La “Corsa rosa” riparte con la Cuneo-Pinerolo. Il gruppo sulle strade della leggenda di Coppi

Giro d'Italia 2019

Il ritiro di Elia Viviani, la vittoria in volata di Caleb Ewan e l’italiano Valerio Conti che rimane in maglia rosa. È questo il riassunto che riguarda la “Corsa rosa” dopo la tappa di ieri, l’undicesima, scattata da Carpi, in Emilia, e terminata a Novi Ligure, in Piemonte (221 chilometri).
Per Ewan ieri è stato il secondo successo, dopo quello ottenuto sul traguardo di Pesaro lo scorso 18 maggio. L’australiano ha preceduto il francese Arnaud Demare e il tedesco Pascal Ackermann.
«È stata una frazione lunga che si adattava bene alle mie caratteristiche, più di quella di martedì – ha spiegato al traguardo il vincitore di tappa Caleb Ewan – Ho seguito la ruota di Pascal Ackermann perché sapevo che avrebbe fatto una buona volata, nonostante la caduta nella tappa da Ravenna a Modena».
«Il tedesco aveva un buon treno – ha aggiunto Ewan – quindi ho deciso di fare la volata su di lui. Sono partito al momento giusto e ho vinto. Per me una grande soddisfazione: mi sono sempre considerato uno dei migliori velocisti, due successi in questo Giro d’Italia finalmente mi danno ragione».

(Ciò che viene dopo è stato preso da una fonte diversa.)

(* ===== verification/GoUrl.v ===== *)
(** * Go's net/url

    [url.Parse] and [URL.Hostname] of the Go standard library (go 1.24), as far
    as the server uses them: whether a text parses, its scheme and its host.
    The texts of the errors are not modelled. *)

From S2P Require Import Prelude GoStrings.

Open Scope string_scope.
Open Scope list_scope.

(** [strings.Cut] at a byte. *)
Fixpoint Cut (sep : ascii) (s : string) : string * option string :=
  match s with
  | EmptyString => ("", None)
  | String c s' =>
      if decide (c = sep) then ("", Some s')
      else let '(a, b) := Cut sep s' in (String c a, b)
  end.

(** [s[:i], s[i+1:]] at [i = strings.LastIndex(s, sep)]. *)
Fixpoint CutLast (sep : ascii) (s : string) : option (string * string) :=
  match s with
  | EmptyString => None
  | String c s' =>
      match CutLast sep s' with
      | Some (a, b) => Some (String c a, b)
      | None => if decide (c = sep) then Some ("", s') else None
      end
  end.

(** [s[:i], s[i:]] at [i = strings.Index(s, sub)]. *)
Fixpoint CutBefore (sub s : string) : option (string * string) :=
  if HasPrefix s sub then Some ("", s)
  else match s with
       | EmptyString => None
       | String c s' => '(a, b) ← CutBefore sub s'; Some (String c a, b)
       end.

Definition code (c : ascii) : Z := Z.of_nat (nat_of_ascii c).
Definition within (a b : Z) (c : ascii) : bool := bool_decide (a <= code c <= b)%Z.
Definition is_digit : ascii -> bool := within 48 57.
Definition is_alpha (c : ascii) : bool := within 65 90 c || within 97 122 c.
Definition is_hex (c : ascii) : bool := is_digit c || within 65 70 c || within 97 102 c.
Definition one_of (s : string) (c : ascii) : bool := bool_decide (c ∈ String.list_ascii_of_string s).

Definition all_bytes (f : ascii -> bool) (s : string) : bool :=
  forallb f (String.list_ascii_of_string s).

Definition unhex (c : ascii) : Z :=
  if is_digit c then (code c - 48)%Z
  else if within 97 102 c then (code c - 87)%Z else (code c - 55)%Z.

(** [strings.ToLower] on the schemes that parse. *)
Definition to_lower (c : ascii) : ascii :=
  if within 65 90 c then ascii_of_nat (nat_of_ascii c + 32) else c.
Fixpoint ToLower (s : string) : string :=
  match s with EmptyString => EmptyString | String c s => String (to_lower c) (ToLower s) end.

Inductive encoding := encodeOther | encodeHost | encodeZone.

(** The bytes of a host that need no escape. *)
Definition host_byte (c : ascii) : bool :=
  is_alpha c || is_digit c || one_of "!$&'()*+,;=:[]<>" c || bool_decide (code c = 34%Z) || one_of "-_.~" c.

Fixpoint unescape (mode : encoding) (s : string) : option string :=
  match s with
  | EmptyString => Some ""
  | String c s1 =>
      if decide (c = "%"%char) then
        match s1 with
        | String a (String b s2) =>
            let v := (unhex a * 16 + unhex b)%Z in
            let x := ascii_of_nat (Z.to_nat v) in
            let percent := bool_decide (a = "2"%char /\ b = "5"%char) in
            if negb (is_hex a && is_hex b) then None
            else match mode with
                 | encodeHost => if bool_decide (unhex a < 8)%Z && negb percent then None
                                 else String x <$> unescape mode s2
                 | encodeZone => if negb percent && negb (bool_decide (v = 32%Z)) && negb (host_byte x)
                                 then None else String x <$> unescape mode s2
                 | encodeOther => String x <$> unescape mode s2
                 end
        | _ => None
        end
      else match mode with
           | encodeOther => String c <$> unescape mode s1
           | _ => if bool_decide (code c < 128)%Z && negb (host_byte c) then None
                  else String c <$> unescape mode s1
           end
  end.

Definition validOptionalPort (port : string) : bool :=
  match port with
  | EmptyString => true
  | String c digits => bool_decide (c = ":"%char) && all_bytes is_digit digits
  end.

Definition validUserinfo : string -> bool :=
  all_bytes (fun c => is_alpha c || is_digit c || one_of "-._:~!$&'()*+,;=%@" c).

Definition parseHost (host : string) : option string :=
  if HasPrefix host "[" then
    match CutLast "]" host with
    | None => None
    | Some (inside, colonPort) =>
        if negb (validOptionalPort colonPort) then None
        else match CutBefore "%25" inside with
             | Some (a, zone) =>
                 host1 ← unescape encodeHost a; host2 ← unescape encodeZone zone;
                 host3 ← unescape encodeHost ("]" +:+ colonPort);
                 Some (host1 +:+ host2 +:+ host3)
             | None => unescape encodeHost host
             end
    end
  else match CutLast ":" host with
       | Some (_, port) =>
           if validOptionalPort (":" +:+ port) then unescape encodeHost host else None
       | None => unescape encodeHost host
       end.

(** The host of [parseAuthority]; a userinfo is checked and left out. *)
Definition parseAuthority (authority : string) : option string :=
  match CutLast "@" authority with
  | None => parseHost authority
  | Some (userinfo, rest) =>
      host ← parseHost rest;
      if negb (validUserinfo userinfo) then None
      else _u ← unescape encodeOther userinfo; Some host
  end.

(** [getScheme]: a scheme and the rest; [None] for a missing scheme. *)
Fixpoint scheme_from (first : bool) (s : string) : option (option (string * string)) :=
  match s with
  | EmptyString => Some None
  | String c s' =>
      if is_alpha c || (is_digit c || one_of "+-." c) && negb first then
        r ← scheme_from false s';
        Some ('(a, b) ← r; Some (String c a, b))
      else if is_digit c || one_of "+-." c then Some None
      else if decide (c = ":"%char) then (if first then None else Some (Some ("", s')))
      else Some None
  end.

Definition getScheme (rawURL : string) : option (string * string) :=
  r ← scheme_from true rawURL; Some (default ("", rawURL) r).

Record URL := { Scheme : string; Host : string }.

Definition parse (rawURL : string) : option URL :=
  if negb (all_bytes (fun c => negb (bool_decide (code c < 32)%Z || bool_decide (code c = 127%Z))) rawURL)
  then None
  else if decide (rawURL = "*") then Some {| Scheme := ""; Host := "" |}
  else
    '(scheme, rest) ← getScheme rawURL;
    let scheme := ToLower scheme in
    let rest := (Cut "?" rest).1 in
    if negb (HasPrefix rest "/") && negb (bool_decide (scheme = "")) then
      Some {| Scheme := scheme; Host := "" |}
    else if negb (HasPrefix rest "/") && Contains (Cut "/" rest).1 ":" then None
    else if (negb (bool_decide (scheme = "")) || negb (HasPrefix rest "///")) && HasPrefix rest "//" then
      let '(authority, path) := Cut "/" (TrimPrefix rest "//") in
      host ← parseAuthority authority;
      _p ← unescape encodeOther (match path with Some p => "/" +:+ p | None => "" end);
      Some {| Scheme := scheme; Host := host |}
    else
      _p ← unescape encodeOther rest; Some {| Scheme := scheme; Host := "" |}.

Definition url_Parse (rawURL : string) : option URL :=
  let '(u, frag) := Cut "#" rawURL in
  url ← parse u;
  _f ← unescape encodeOther (default "" frag); Some url.

(** [u.Hostname()]. *)
Definition Hostname (u : URL) : string :=
  let host := match CutLast ":" (Host u) with
              | Some (h, port) => if validOptionalPort (":" +:+ port) then h else Host u
              | None => Host u end in
  match strip_suffix "]" host with
  | Some h => if HasPrefix host "[" then TrimPrefix h "[" else host
  | None => host
  end.

(** ** Examples *)

Example parse_port : url_Parse "http://dir.example.org:8888" = Some {| Scheme := "http"; Host := "dir.example.org:8888" |}.
Proof. reflexivity. Qed.

Example parse_full :
  Hostname <$> url_Parse "HTTPS://me:pw@[fe80::1%25en0]:80/a%20b?q#f" = Some "fe80::1%en0".
Proof. reflexivity. Qed.

Example parse_bad_port : url_Parse "http://host:8a" = None.
Proof. reflexivity. Qed.

Example parse_bad_escape : url_Parse "http://host/%zz" = None.
Proof. reflexivity. Qed.

Example parse_no_host : Hostname <$> url_Parse "http:///path" = Some "".
Proof. reflexivity. Qed.

Example parse_opaque : url_Parse "mailto:me" = Some {| Scheme := "mailto"; Host := "" |}.
Proof. reflexivity. Qed.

Per quanto riguarda le varie classifiche del Giro, il romano Valerio Conti conserva la maglia rosa di leader della classifica generale con 1’50’’ sullo sloveno Primoz Roglic e 2’21’’ sul francese Nans Peters. Quarta piazza per lo spagnolo Josè Rojas (a 2’33’’) e quinta per il primo degli italiani, Fausto Masnada (a 2’36’’ da Conti).
«Nella giornata di ieri abbiamo affrontato una tappa lunga e con il sole – ha spiegato dal canto suo la maglia rosa Valerio Conti – Sicuramente mi è piaciuta questa nuova giornata in Rosa. Oggi, nella Cuneo-Pinerolo, sarà più difficile conservare la maglia perché la salita principale è dura, anche se non lascerò nulla di intentato per conservare il simbolo del primato».
Come detto, dopo la tappa di ieri terminata a Novi Ligure, Elia Viviani, uno degli uomini più attesi alla “Corsa rosa” 2019, ha annunciato il suo ritiro. «Non sono sereno – sono state le sue parole – Purtroppo devo staccare e recuperare energie mentali. In questo momento più che l’irritazione prevale l’amarezza. È una nuova batosta nella mia carriera, ma sono sempre ripartito».
La maglia rosa Conti oggi è atteso da un test probante, visto che ci sarà una frazione decisamente difficile, che fa da prologo al gran finale del Giro d’Italia. La sfida sarà sui 158 chilometri della Cuneo-Pinerolo, amarcord della storica frazione che nel 1949 fu vinta da Fausto Coppi. Il 10 giugno del 1949 il “Campionissimo” si impose con il tempo di 9h19’55’’ davanti al suo avversario di sempre, Gino Bartali a 11’52’’. Il tracciato sarà differente rispetto a quello di settant’anni anni fa, ma comunque impegnativo.